= WHAT THIS TASK INVOLVES =
Copy out each line of the entries where the word "string" is present.

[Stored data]

--- START ---

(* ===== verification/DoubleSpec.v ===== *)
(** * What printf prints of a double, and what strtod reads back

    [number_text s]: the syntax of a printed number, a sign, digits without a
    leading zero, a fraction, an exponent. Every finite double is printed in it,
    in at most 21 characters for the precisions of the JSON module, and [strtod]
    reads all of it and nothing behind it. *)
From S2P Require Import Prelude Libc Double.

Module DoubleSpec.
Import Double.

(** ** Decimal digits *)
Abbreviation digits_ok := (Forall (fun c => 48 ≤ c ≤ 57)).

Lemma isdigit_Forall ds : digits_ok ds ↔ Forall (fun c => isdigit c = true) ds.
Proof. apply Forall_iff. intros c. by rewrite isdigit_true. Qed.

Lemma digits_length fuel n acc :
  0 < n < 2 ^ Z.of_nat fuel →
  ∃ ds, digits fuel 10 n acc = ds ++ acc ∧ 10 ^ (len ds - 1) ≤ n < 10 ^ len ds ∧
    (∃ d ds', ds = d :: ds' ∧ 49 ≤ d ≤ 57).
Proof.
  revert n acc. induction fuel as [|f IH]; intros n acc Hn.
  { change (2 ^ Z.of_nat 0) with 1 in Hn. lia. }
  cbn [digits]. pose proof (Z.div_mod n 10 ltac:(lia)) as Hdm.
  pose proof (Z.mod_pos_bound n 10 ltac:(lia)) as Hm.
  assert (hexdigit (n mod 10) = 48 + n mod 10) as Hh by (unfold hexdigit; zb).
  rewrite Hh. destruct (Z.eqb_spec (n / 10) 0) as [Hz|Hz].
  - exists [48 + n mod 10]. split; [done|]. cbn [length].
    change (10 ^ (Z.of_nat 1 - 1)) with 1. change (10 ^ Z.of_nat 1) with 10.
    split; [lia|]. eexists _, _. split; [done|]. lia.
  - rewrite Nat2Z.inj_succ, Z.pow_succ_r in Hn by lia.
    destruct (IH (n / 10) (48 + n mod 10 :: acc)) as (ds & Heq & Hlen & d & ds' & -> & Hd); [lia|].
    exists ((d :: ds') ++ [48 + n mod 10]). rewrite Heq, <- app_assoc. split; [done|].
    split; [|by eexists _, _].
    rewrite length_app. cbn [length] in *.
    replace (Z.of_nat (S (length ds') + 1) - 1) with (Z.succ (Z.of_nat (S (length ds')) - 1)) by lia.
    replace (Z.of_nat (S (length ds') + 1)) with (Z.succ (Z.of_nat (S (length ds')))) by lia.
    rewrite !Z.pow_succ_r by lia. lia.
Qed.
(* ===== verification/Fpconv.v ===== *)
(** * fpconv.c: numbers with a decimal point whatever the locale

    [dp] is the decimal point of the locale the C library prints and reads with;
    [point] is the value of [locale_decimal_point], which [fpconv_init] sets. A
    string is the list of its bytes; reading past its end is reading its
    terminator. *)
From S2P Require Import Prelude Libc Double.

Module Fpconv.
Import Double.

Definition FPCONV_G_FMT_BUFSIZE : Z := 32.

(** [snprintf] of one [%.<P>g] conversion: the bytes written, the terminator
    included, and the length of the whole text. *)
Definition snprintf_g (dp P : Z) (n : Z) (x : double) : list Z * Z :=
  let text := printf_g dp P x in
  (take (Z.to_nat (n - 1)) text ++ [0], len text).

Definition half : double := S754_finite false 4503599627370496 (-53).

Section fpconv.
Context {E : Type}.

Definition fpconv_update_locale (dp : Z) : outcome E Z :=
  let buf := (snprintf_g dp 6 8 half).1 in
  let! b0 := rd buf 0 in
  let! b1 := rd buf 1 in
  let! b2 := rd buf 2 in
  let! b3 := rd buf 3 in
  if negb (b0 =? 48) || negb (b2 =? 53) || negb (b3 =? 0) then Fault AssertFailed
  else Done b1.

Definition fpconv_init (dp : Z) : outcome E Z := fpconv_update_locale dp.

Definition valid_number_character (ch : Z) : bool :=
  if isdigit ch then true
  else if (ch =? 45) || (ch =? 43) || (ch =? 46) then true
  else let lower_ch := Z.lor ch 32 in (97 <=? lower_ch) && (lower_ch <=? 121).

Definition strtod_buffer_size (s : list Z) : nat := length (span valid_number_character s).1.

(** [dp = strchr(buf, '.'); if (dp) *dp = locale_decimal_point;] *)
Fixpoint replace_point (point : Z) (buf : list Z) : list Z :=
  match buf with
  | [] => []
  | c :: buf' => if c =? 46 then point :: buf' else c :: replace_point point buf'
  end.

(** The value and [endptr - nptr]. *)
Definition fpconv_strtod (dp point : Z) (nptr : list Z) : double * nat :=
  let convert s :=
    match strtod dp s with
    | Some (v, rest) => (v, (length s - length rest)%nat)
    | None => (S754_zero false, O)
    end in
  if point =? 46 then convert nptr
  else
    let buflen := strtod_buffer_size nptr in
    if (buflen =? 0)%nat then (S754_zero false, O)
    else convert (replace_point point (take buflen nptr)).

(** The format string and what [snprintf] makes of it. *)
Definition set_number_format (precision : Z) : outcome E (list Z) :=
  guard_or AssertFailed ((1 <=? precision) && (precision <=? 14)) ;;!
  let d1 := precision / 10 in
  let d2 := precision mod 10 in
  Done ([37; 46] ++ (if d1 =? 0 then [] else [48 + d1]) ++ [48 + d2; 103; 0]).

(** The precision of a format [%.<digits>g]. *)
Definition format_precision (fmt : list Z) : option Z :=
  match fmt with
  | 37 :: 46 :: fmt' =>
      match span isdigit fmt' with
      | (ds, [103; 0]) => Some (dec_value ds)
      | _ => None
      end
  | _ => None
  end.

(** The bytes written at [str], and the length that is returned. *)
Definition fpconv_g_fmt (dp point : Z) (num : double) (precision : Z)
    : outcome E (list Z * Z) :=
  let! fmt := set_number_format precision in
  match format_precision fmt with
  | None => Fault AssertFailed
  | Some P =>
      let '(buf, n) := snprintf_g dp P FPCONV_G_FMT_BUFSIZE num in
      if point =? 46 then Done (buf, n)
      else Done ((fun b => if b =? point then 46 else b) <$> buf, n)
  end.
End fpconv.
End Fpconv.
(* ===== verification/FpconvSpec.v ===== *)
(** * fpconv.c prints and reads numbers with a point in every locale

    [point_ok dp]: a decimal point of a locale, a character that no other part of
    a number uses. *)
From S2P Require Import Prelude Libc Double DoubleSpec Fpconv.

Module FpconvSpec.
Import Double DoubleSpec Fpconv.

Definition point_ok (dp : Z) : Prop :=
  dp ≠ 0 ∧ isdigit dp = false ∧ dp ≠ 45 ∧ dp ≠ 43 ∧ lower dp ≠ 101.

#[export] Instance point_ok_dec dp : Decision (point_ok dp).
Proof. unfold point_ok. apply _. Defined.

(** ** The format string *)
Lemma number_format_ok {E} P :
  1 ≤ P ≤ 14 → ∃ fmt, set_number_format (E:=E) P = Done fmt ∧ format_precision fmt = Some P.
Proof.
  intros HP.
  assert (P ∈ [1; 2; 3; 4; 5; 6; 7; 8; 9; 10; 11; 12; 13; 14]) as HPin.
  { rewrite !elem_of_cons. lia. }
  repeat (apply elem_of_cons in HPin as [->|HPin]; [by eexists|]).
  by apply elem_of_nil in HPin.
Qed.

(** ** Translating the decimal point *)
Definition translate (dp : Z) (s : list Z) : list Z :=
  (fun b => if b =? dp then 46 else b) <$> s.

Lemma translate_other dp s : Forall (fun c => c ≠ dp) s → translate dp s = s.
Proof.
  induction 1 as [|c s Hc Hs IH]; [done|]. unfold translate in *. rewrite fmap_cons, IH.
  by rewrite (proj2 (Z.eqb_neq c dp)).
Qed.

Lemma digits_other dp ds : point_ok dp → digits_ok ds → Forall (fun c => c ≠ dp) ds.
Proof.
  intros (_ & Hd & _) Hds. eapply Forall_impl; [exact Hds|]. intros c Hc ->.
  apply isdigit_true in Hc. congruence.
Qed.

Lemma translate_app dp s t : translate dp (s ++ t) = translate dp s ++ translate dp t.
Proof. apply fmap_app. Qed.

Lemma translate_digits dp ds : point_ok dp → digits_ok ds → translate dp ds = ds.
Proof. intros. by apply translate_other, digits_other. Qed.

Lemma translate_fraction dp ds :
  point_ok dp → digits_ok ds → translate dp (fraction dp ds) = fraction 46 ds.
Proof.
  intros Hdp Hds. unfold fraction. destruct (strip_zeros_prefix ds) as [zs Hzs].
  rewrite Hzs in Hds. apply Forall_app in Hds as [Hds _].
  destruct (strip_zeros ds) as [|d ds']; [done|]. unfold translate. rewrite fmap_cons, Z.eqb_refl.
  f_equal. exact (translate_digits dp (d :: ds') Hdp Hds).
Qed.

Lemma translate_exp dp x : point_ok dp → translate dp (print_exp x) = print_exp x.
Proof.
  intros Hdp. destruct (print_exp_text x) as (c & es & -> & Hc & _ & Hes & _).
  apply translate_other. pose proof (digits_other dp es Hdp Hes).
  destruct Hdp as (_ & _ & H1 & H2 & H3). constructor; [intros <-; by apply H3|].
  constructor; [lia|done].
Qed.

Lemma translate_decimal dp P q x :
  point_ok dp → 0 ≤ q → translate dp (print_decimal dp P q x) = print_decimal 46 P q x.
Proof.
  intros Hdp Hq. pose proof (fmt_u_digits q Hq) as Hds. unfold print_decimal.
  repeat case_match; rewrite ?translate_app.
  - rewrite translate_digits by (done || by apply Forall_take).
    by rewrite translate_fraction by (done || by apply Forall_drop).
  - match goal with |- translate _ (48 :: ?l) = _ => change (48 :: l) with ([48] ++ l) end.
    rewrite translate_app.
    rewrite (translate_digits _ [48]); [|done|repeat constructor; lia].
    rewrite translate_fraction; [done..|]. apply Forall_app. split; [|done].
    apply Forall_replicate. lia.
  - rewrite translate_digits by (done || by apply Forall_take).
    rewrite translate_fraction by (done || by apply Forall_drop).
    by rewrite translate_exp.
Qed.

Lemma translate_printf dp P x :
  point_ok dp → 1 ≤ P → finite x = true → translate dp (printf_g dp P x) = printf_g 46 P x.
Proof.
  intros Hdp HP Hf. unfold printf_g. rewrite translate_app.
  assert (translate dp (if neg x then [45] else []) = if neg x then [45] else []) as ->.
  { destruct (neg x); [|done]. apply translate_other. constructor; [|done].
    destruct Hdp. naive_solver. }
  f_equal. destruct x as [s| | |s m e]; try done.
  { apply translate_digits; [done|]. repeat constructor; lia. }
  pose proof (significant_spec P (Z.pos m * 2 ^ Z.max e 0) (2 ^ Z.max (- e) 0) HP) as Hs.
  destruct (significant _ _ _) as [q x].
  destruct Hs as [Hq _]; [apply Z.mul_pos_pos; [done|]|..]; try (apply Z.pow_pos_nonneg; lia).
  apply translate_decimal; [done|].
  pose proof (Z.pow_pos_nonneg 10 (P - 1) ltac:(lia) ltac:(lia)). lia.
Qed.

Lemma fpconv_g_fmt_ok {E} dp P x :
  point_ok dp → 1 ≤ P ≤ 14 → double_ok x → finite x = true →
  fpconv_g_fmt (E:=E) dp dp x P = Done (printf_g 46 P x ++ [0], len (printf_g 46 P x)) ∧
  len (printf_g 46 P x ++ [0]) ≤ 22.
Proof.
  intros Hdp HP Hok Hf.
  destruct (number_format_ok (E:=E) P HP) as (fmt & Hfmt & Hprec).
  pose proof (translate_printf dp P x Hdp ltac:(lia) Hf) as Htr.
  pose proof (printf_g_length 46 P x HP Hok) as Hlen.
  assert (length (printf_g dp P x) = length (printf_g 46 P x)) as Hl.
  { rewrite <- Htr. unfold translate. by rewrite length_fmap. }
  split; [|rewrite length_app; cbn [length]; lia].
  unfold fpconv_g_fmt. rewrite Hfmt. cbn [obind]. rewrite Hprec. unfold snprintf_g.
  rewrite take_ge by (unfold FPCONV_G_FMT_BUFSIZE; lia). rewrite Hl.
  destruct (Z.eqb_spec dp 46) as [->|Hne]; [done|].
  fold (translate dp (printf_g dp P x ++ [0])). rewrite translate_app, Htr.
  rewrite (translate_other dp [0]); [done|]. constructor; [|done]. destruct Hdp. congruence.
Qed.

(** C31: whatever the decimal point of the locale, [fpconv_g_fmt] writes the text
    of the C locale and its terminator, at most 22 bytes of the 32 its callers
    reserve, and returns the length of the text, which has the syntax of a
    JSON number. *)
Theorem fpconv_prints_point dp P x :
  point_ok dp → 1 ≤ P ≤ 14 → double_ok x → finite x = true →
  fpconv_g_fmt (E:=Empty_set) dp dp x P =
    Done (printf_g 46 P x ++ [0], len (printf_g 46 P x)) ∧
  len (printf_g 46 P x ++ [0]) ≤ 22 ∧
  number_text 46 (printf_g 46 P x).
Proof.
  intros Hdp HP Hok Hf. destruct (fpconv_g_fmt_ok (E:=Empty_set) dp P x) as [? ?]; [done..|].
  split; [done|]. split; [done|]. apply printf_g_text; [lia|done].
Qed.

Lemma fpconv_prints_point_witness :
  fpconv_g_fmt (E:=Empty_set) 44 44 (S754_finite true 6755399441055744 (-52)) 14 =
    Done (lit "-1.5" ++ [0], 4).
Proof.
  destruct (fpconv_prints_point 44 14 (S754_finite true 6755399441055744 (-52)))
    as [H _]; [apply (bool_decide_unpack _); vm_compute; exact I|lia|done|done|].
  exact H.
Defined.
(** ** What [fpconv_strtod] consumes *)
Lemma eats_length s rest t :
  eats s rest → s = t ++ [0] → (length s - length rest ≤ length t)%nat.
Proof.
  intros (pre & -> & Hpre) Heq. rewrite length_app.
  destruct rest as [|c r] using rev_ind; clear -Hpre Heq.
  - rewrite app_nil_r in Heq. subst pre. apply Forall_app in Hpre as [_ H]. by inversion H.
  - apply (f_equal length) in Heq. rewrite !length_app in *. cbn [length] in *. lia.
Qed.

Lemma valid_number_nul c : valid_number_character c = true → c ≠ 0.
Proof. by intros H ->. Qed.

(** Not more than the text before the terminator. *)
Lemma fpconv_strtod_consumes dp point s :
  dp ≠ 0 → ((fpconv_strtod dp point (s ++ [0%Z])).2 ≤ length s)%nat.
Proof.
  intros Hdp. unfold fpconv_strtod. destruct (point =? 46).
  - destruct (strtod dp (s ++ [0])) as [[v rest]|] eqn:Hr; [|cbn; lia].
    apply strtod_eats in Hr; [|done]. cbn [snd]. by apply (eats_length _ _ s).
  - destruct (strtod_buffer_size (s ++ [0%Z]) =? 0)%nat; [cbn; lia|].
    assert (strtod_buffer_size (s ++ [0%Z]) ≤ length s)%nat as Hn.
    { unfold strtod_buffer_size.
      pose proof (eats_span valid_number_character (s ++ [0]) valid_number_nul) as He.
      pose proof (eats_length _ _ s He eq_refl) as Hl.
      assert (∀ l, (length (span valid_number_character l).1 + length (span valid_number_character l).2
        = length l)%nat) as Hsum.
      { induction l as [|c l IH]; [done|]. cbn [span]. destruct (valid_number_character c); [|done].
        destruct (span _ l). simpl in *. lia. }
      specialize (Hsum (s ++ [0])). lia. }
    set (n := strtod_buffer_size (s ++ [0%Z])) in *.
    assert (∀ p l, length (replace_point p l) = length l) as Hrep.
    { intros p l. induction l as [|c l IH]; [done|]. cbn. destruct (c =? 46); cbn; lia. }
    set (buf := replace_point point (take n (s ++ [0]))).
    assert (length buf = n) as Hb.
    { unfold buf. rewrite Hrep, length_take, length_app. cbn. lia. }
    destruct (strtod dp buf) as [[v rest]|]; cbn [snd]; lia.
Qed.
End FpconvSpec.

--- END ---

= TASK OUTPUT =
    string is the list of its bytes; reading past its end is reading its
(** The format string and what [snprintf] makes of it. *)
(** ** The format string *)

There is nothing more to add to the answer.